Another scientist remarked:

“… it is not at all clear whether any living primate populations can be taken to represent truly transitional forms or new forms which led to the next most advanced stages. An example will make this clear. There is no known living member of the order which represent the first erect, bipedal hominid. Nor does there exist any form which transitional between the quadrupedal primates and the bipedal, i.e., a form which exhibits the bony and neuromuscular changes in the pelvic girdle which led to the first erect, bipedal type.” (John BeuttnerJanusch, as quoted in Darwinism: a Theory in Crisis, p. 94)

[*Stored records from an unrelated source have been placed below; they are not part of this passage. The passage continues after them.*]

(** * Strictly sorted lists by position *)

Lemma sorted_lookup {A} (R : relation A) (l : list A) i j x y :
  StronglySorted R l -> zlookup l i = Some x -> zlookup l j = Some y -> i < j -> R x y.
Proof.
  intros Hs Hx Hy Hij.
  pose proof (zlookup_Some _ _ _ Hx). pose proof (zlookup_Some _ _ _ Hy).
  rewrite zlookup_lookup in Hx, Hy by lia.
  rewrite <- (take_drop (Z.to_nat j) l) in Hs.
  eapply StronglySorted_app_1_elem_of; [exact Hs | |].
  - apply list_elem_of_lookup. exists (Z.to_nat i). rewrite lookup_take_lt by lia. done.
  - apply list_elem_of_lookup. exists 0%nat. by rewrite lookup_drop, Nat.add_0_r.
Qed.

(** A predicate that holds exactly on an interval of positions selects a slice. *)
Lemma filter_interval {A} (P : A -> Prop) `{!forall x, Decision (P x)} (l : list A) a b :
  (a <= b)%nat -> (forall i x, l !! i = Some x -> (a <= i < b)%nat <-> P x) ->
  filter P l = take (b - a) (drop a l).
Proof.
  revert a b. induction l as [|y l IH]; intros a b Hab HP.
  { by rewrite drop_nil, take_nil. }
  assert (forall i x, l !! i = Some x -> (pred a <= i < pred b)%nat <-> P x) as HP'.
  { intros i x Hi. rewrite <- (HP (S i) x) by done. lia. }
  rewrite filter_cons. pose proof (HP 0%nat y eq_refl) as H0.
  destruct a as [|a]; simpl.
  - destruct b as [|b]; simpl.
    + rewrite decide_False by (rewrite <- H0; lia).
      rewrite (IH 0%nat 0%nat) by (lia || (intros; rewrite <- HP' by done; simpl; lia)). done.
    + rewrite decide_True by (rewrite <- H0; lia). f_equal.
      rewrite (IH 0%nat b) by (lia || done). by rewrite Nat.sub_0_r, drop_0.
  - rewrite decide_False by (rewrite <- H0; lia).
    destruct b as [|b]; [lia |]. simpl. apply IH; [lia | done].
Qed.
Lemma catalog_readlink_spec path buf size s :
  0 < size < 2 ^ 64 -> strlen buf = size ->
  runs (catalog_readlink e path buf size) s (fun r s' => lookup_step s s' /\
    match lookup_path l path with
    | Some w => exists n, r = (0, link_buffer (printf_leaves e n (link_dest w)) buf size)
    | None => r = (- ENOENT, buf)
    end).
Proof.
  intros Hsize Hbuf. unfold catalog_readlink. apply runs_bind.
  apply (runs_mono _ s (fun ok s' => ok = true /\ s' = add_block s)).
  { unfold malloc. apply runs_bind, runs_get.
    rewrite (view_malloc (ticks s)). by run. }
  intros ok s1 [-> ->]. apply runs_bind, runs_assert; [done |].
  apply runs_bind. eapply runs_mono; [by apply binSearch_spec |].
  intros r s1 [Hs1 Hloc]. rewrite (location_lookup path r Hsorted Hloc).
  assert (lookup_step s s1) as Hs by (etrans; [| done]; unfold lookup_step; simpl; lia).
  destruct (r <? 0) eqn:Er; [done |].
  destruct Hloc as [(w & Hw & _) | [-> _]]; [| done]. rewrite Hw.
  apply runs_bind. unfold runs at 1. rewrite (view_read _ _ _ Hw).
  rewrite to_u64_id by lia. unfold read_printed, strncpy. run. apply runs_assert; [lia |].
  run. split; [| by eexists]. do 2 (etrans; [| apply lookup_step_tick]). by etrans.
Qed.
End Spec.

Darwin seemed to have realized the seriousness of the problem during his life-time and so left a precautionary note. He wrote:

“Geological research, though it has added numerous species to existing and extinct genera, and has made the intervals between some few groups less wide than they otherwise would have been, yet has done scarcely anything in breaking the distinction between species, by connecting them together by numerous, fine, intermediate varieties and this not having been affected, is probably the gravest and most obvious of all the many objections which may be urged against my views.” (Darwin, D: E. 58).

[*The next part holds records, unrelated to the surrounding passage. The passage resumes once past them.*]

(* ===== verification/Listing.v ===== *)
(** generate_catalog.c, [catalog_listing]: the queue loop writes exactly the lines
    of the breadth-first traversal, level by level, and frees what it allocates. *)

From S2P Require Import Prelude.
From S2P Require Import CString.
From S2P Require Import CStdio.
From S2P Require Import Entry.
From S2P Require Import Lookup.
From S2P Require Import Queue.
From S2P Require Import Generate.
From S2P Require Import Format.
From S2P Require Import Pad.

(** * The traversal as a function *)

(** A directory's entries, as [scandir] returns them. *)
Definition entries (o : os) (d : bytes) : list dirent :=
  from_option id [] (scandir o d filter).

Definition join (d name : bytes) : bytes := d ++ [SLASH] ++ name.

(** The paths written for a directory: its own, then its entries'. *)
Definition block (o : os) (d : bytes) : list bytes :=
  (d ++ [SLASH]) :: map (fun ent => join d (d_name ent)) (entries o d).

Definition subdir_entries (l : list dirent) : list dirent :=
  List.filter (fun ent => d_type ent =? DT_DIR) l.

Definition subdirs (o : os) (d : bytes) : list bytes :=
  map (fun ent => join d (d_name ent)) (subdir_entries (entries o d)).

(** The paths of the traversal from a queue; [None] when [fuel] runs out. *)
Fixpoint bfs (fuel : nat) (o : os) (q : list bytes) : option (list bytes) :=
  match fuel with
  | O => None
  | S fuel' =>
      match q with
      | [] => Some []
      | d :: q' => app (block o d) <$> bfs fuel' o (q' ++ subdirs o d)
      end
  end.

(** The attributes, link destination and catalog path of a path. *)
Definition stat_of (o : os) (p : bytes) : stat := from_option id zero_stat (lstat o p).
Definition link_of (o : os) (p : bytes) : bytes :=
  if is_link (stat_of o p) then from_option id [] (readlink o p) else [].
Definition rel (root p : bytes) : bytes := drop (length root) p.

Definition text_at (o : os) (root p : bytes) : bytes :=
  line_text (stat_of o p) (rel root p) (link_of o p).

Definition record_at (o : os) (root p : bytes) : stat_wdf :=
  record (stat_of o p) (rel root p) (link_of o p).

(** The text written for a list of paths. *)
Definition listing_text (o : os) (root : bytes) (ps : list bytes) : bytes :=
  concat (map (fun p => line_of (text_at o root p)) ps).

(** The system calls succeed on a path, and its record fits the format. *)
Definition path_ready (o : os) (root p : bytes) : Prop :=
  is_Some (lstat o p) /\
  (is_link (stat_of o p) = true -> is_Some (readlink o p)) /\
  record_ok (stat_of o p) (rel root p) (link_of o p) /\
  strlen p < MAXPATHLEN.

(** A directory is readable, or the error message about it fits. *)
Definition dir_ready (o : os) (d : bytes) : Prop :=
  is_Some (scandir o d filter) \/
  (strlen (scandir_error ++ d) < 256 /\ format_plain (scandir_error ++ d) = true).

Lemma is_link_type st :
  is_link st = (Z.shiftr (Z.land (st_mode st) 61440) 12 =? DT_LNK).
Proof.
  unfold is_link, type_letter.
  unfold DT_FIFO, DT_CHR, DT_DIR, DT_BLK, DT_REG, DT_LNK, DT_SOCK.
  set (t := Z.shiftr _ _). cbv zeta.
  repeat (match goal with |- context [if ?b then _ else _] => destruct b eqn:? end);
    try reflexivity; case_bool_decide; done || (symmetry; lia) || lia.
Qed.

(** * The queue's heap during the listing *)

(** Only the allocator's counters have changed. *)
Definition same_queue (m m' : mem) : Prop :=
  heap m' = heap m /\ brk m' = brk m /\ head m' = head m /\ tail m' = tail m.

Lemma queue_rep_same m m' l : same_queue m m' -> queue_rep m l -> queue_rep m' l.
Proof.
  intros (Hh & Hb & Hhd & Ht) (ns & H). exists ns. by rewrite Hh, Hb, Hhd, Ht.
Qed.

Lemma runs_on_mem {A} (c : M mem A) g (Q : A -> gstate -> Prop) :
  runs c (mem_of g) (fun a m => Q a (Gstate m (catalog_out g))) -> runs (on_mem c) g Q.
Proof. unfold runs, on_mem. destruct (c (mem_of g)) as [[a m]| | |]; done. Qed.

Lemma runs_malloc_plain ok (m : mem) (Q : bool -> mem -> Prop) :
  (forall n, ok n = true) ->
  Q true (Mem (heap m) (brk m) (head m) (tail m) (S (mallocs m)) (blocks m + 1)) ->
  runs (malloc_plain ok) m Q.
Proof. intros Hok HQ. unfold malloc_plain. run. by rewrite Hok. Qed.

Section Listing.
Context (o : os) (root : bytes).
Context (Hmalloc : forall n, Generate.malloc_ok o n = true) (Hroot : root <> []).

Lemma strlen_root : (strlen root =? 0) = false.
Proof. unfold strlen. destruct root; [done | simpl; lia]. Qed.

(** One record is appended; nothing stays allocated. *)
Lemma print_to_catalog_spec p g :
  path_ready o root p ->
  runs (print_to_catalog o p root) g (fun _ g' =>
    catalog_out g' = catalog_out g ++ line_of (text_at o root p) /\
    same_queue (mem_of g) (mem_of g') /\ blocks (mem_of g') = blocks (mem_of g)).
Proof.
  intros ([st Hst] & Hlink & Hok & Hlen). unfold print_to_catalog. run.
  apply runs_on_mem, runs_malloc_plain; [done |]. run.
  apply runs_on_mem, runs_malloc_plain; [done |]. run.
  apply runs_assert; [done |]. rewrite Hst. cbn [from_option id].
  assert (stat_of o p = st) as Hso by (unfold stat_of; by rewrite Hst).
  rewrite Hso in *. rewrite <- is_link_type. run.
  apply (runs_mono _ _ (fun link g1 => link = link_of o p /\
    g1 = Gstate (Mem (heap (mem_of g)) (brk (mem_of g)) (head (mem_of g)) (tail (mem_of g))
           (S (S (mallocs (mem_of g)))) (blocks (mem_of g) + 1 + 1)) (catalog_out g))).
  { unfold link_of. rewrite Hso. destruct (is_link st) eqn:El; [| by run].
    destruct (Hlink eq_refl) as [dest Hdest]. rewrite Hdest. cbn [from_option id].
    run. split; [| done].
    destruct Hok as (_ & _ & _ & _ & Hbody & _). unfold entry_body, link_of in Hbody.
    rewrite Hso, El, Hdest in Hbody. cbn [from_option id] in Hbody.
    rewrite !strlen_app in Hbody. pose proof (strlen_nonneg (rel root p)).
    unfold strlen in *. apply take_ge. simpl in Hbody. unfold MAXPATHLEN in *. lia. }
  intros link g1 [-> ->]. run. unfold print_entry_to_catalog. rewrite strlen_root.
  cbn [st_data file_path link_dest]. run. unfold fprintf. run.
  apply runs_on_mem. unfold free_plain. run. apply runs_on_mem. run. simpl.
  split_and!; [| done | lia].
  unfold Generate.findDepth. fold (rel root p). rewrite entry_line_text.
  unfold text_at. by rewrite Hso.
Qed.

Lemma join_path_spec d name g (Q : bytes -> gstate -> Prop) :
  strlen (join d name) < MAXPATHLEN -> Q (join d name) g -> runs (join_path d name) g Q.
Proof.
  unfold join. rewrite !strlen_app. change (strlen [SLASH]) with 1. intros Hlen HQ.
  pose proof (strlen_nonneg name). unfold join_path.
  apply runs_bind, runs_strcpy; [lia |]. apply runs_bind, runs_strcat.
  { change (strlen SLASHES) with 1. lia. }
  apply runs_strcat; [rewrite strlen_app; change (strlen SLASHES) with 1; lia |].
  by rewrite <- app_assoc.
Qed.

(** The state after writing [ps] with the queue [q]: as many live blocks as
    names in the queue, more than at the start by [base]. *)
Definition listed (base : Z) (ps q : list bytes) (g : gstate) : Prop :=
  catalog_out g = listing_text o root ps /\ queue_rep (mem_of g) q /\
  blocks (mem_of g) = base + Z.of_nat (length q).

Lemma listing_text_app ps ps' :
  listing_text o root (ps ++ ps') = listing_text o root ps ++ listing_text o root ps'.
Proof. unfold listing_text. by rewrite map_app, concat_app. Qed.

Lemma listing_text_one p : listing_text o root [p] = line_of (text_at o root p).
Proof. unfold listing_text. simpl. by rewrite app_nil_r. Qed.

Lemma print_listed base ps q p g :
  path_ready o root p -> listed base ps q g ->
  runs (print_to_catalog o p root) g (fun _ g' => listed base (ps ++ [p]) q g').
Proof.
  intros Hp (Ho & Hq & Hb). eapply runs_mono; [by apply print_to_catalog_spec |].
  intros [] g' (Ho' & Hs & Hb'). split_and!.
  - by rewrite Ho', Ho, listing_text_app, listing_text_one.
  - by eapply queue_rep_same.
  - lia.
Qed.

Lemma insert_listed base ps q d g :
  strlen d < MAXPATHLEN -> listed base ps q g ->
  runs (on_mem (insert_queue (Generate.malloc_ok o) d)) g
    (fun r g' => r = 0 /\ listed base ps (q ++ [d]) g').
Proof.
  intros Hd (Ho & Hq & Hb). apply runs_on_mem.
  eapply insert_queue_spec; [done | done | | intros m' Hm; by rewrite Hmalloc in Hm].
  intros m' _ _ Hq' Hb'. split; [done |]. split_and!; [done | done |].
  simpl. rewrite length_app. simpl. lia.
Qed.

Lemma list_entries_spec base d l ps q g :
  Forall (fun ent => path_ready o root (join d (d_name ent))) l ->
  listed base ps q g ->
  runs (list_entries o root d l) g (fun _ g' =>
    listed base (ps ++ map (fun ent => join d (d_name ent)) l)
      (q ++ map (fun ent => join d (d_name ent)) (subdir_entries l)) g').
Proof.
  intros Hl. revert ps q g. induction Hl as [|ent l Hent Hl IH]; intros ps q g Hg.
  { simpl. run. by rewrite !app_nil_r. }
  cbn [list_entries]. run. apply join_path_spec; [apply Hent |]. run.
  eapply runs_mono; [by apply print_listed |]. intros [] g1 Hg1. run.
  unfold subdir_entries. cbn [List.filter map].
  destruct (d_type ent =? DT_DIR).
  - run. apply join_path_spec; [apply Hent |]. run.
    eapply runs_mono; [apply (insert_listed _ _ _ _ _ (proj2 (proj2 (proj2 Hent))) Hg1) |].
    intros r g2 [_ Hg2]. run. eapply runs_mono; [by apply IH |].
    intros [] g3. by rewrite <- !app_assoc.
  - run. eapply runs_mono; [by apply IH |]. intros [] g3. by rewrite <- !app_assoc.
Qed.

Lemma list_directory_spec base d ps q g :
  Forall (path_ready o root) (block o d) -> dir_ready o d ->
  listed base ps (d :: q) g ->
  runs (list_directory o root) g (fun _ g' =>
    listed base (ps ++ block o d) (q ++ subdirs o d) g').
Proof.
  intros Hb Hd (Ho & Hq & Hbl). unfold list_directory. run. apply runs_on_mem.
  eapply remove_queue_cons; [done | apply Hmalloc |]. intros m' Hq' _ Hbl'. run.
  inversion Hb as [|? ? Hslash Hents]; subst. pose proof Hslash as (_ & _ & _ & Hlen).
  rewrite strlen_app in Hlen. change (strlen [SLASH]) with 1 in Hlen.
  apply runs_strcpy; [lia |]. run. apply runs_on_mem. unfold free_plain. run.
  apply runs_strcpy; [lia |]. run. apply runs_strcat; [done |]. run.
  eapply runs_mono.
  { apply (print_listed base ps q); [done |]. split_and!; [done | exact Hq' |].
    simpl in *. lia. }
  intros [] g1 Hg1. unfold block, subdirs, entries in *.
  destruct Hd as [[l Hl] | [Hd Hf]].
  - rewrite Hl in *. cbn [from_option id] in *. eapply runs_mono.
    + apply list_entries_spec; [| done]. by rewrite Forall_map in Hents.
    + intros [] g2. by rewrite <- app_assoc.
  - destruct (scandir o d filter) as [l|]; cbn [from_option id] in *.
    + eapply runs_mono; [apply list_entries_spec; [| done]; by rewrite Forall_map in Hents |].
      intros [] g2. by rewrite <- app_assoc.
    + run. apply runs_strcpy; [done |]. apply runs_error; [done |].
      simpl. by rewrite app_nil_r.
Qed.

Lemma listing_loop_spec fuel base ps q out g :
  bfs fuel o q = Some out -> Forall (path_ready o root) out ->
  (forall d, d ++ [SLASH] ∈ out -> dir_ready o d) ->
  listed base ps q g ->
  runs (listing_loop fuel o root) g (fun _ g' => listed base (ps ++ out) [] g').
Proof.
  revert ps q out g. induction fuel as [|fuel IH]; intros ps q out g Hbfs Hr Hd Hg; [done |].
  cbn [bfs listing_loop] in *. run. pose proof Hg as (_ & (ns & Hc & _) & _).
  destruct q as [|d q].
  - destruct ns; [| done]. simpl in Hc. rewrite Hc. injection Hbfs as <-.
    run. by rewrite app_nil_r.
  - destruct ns as [|a ns]; [done |]. destruct Hc as [-> _].
    destruct (bfs fuel o (q ++ subdirs o d)) as [out'|] eqn:E; [| done].
    cbn [fmap option_fmap option_map] in Hbfs. injection Hbfs as <-.
    apply (Forall_app _ (block o d) out') in Hr as [Hr1 Hr2]. run. eapply runs_mono.
    { apply list_directory_spec; [done | | done]. apply Hd. by apply list_elem_of_here. }
    intros [] g1 Hg1. eapply runs_mono; [apply (IH _ _ _ _ E Hr2 ltac:(set_solver) Hg1) |].
    intros [] g2. by rewrite <- app_assoc.
Qed.

Lemma catalog_listing_spec fuel out g :
  bfs fuel o [root] = Some out -> Forall (path_ready o root) out ->
  (forall d, d ++ [SLASH] ∈ out -> dir_ready o d) ->
  strlen root < MAXPATHLEN -> catalog_out g = [] ->
  runs (catalog_listing fuel o root) g (fun r g' =>
    r = 0 /\ catalog_out g' = listing_text o root out /\
    queue_rep (mem_of g') [] /\ blocks (mem_of g') = blocks (mem_of g)).
Proof.
  intros Hbfs Hr Hd Hlen Hout. unfold catalog_listing. run. apply runs_on_mem.
  apply init_queue_spec. intros m' Hq Hb. run.
  apply runs_strcpy; [done |]. run. eapply runs_mono.
  { apply (insert_listed (blocks (mem_of g)) [] []); [done |].
    split_and!; [done | done |]. simpl. lia. }
  intros r g1 [_ Hg1]. run. eapply runs_mono; [by eapply listing_loop_spec |].
  intros [] g2 (Ho & Hq2 & Hb2). run. split_and!; [done .. |]. simpl in Hb2. lia.
Qed.
End Listing.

Finally, Stephen Gould, the foremost American paleontologist, a renowned evolutionary biologist and historian of science, had to confess:

… can we invent a reasonable sequence of intermediate forms – that is, viable, functioning organisms – between ancestors and descendants in major structural transitions? I submit, although it may only reflect my lack of imagination that the answer is no….. (as quoted from Panda’s Thumb by Denton, Evolution, a Theory in Crisis, p. 229).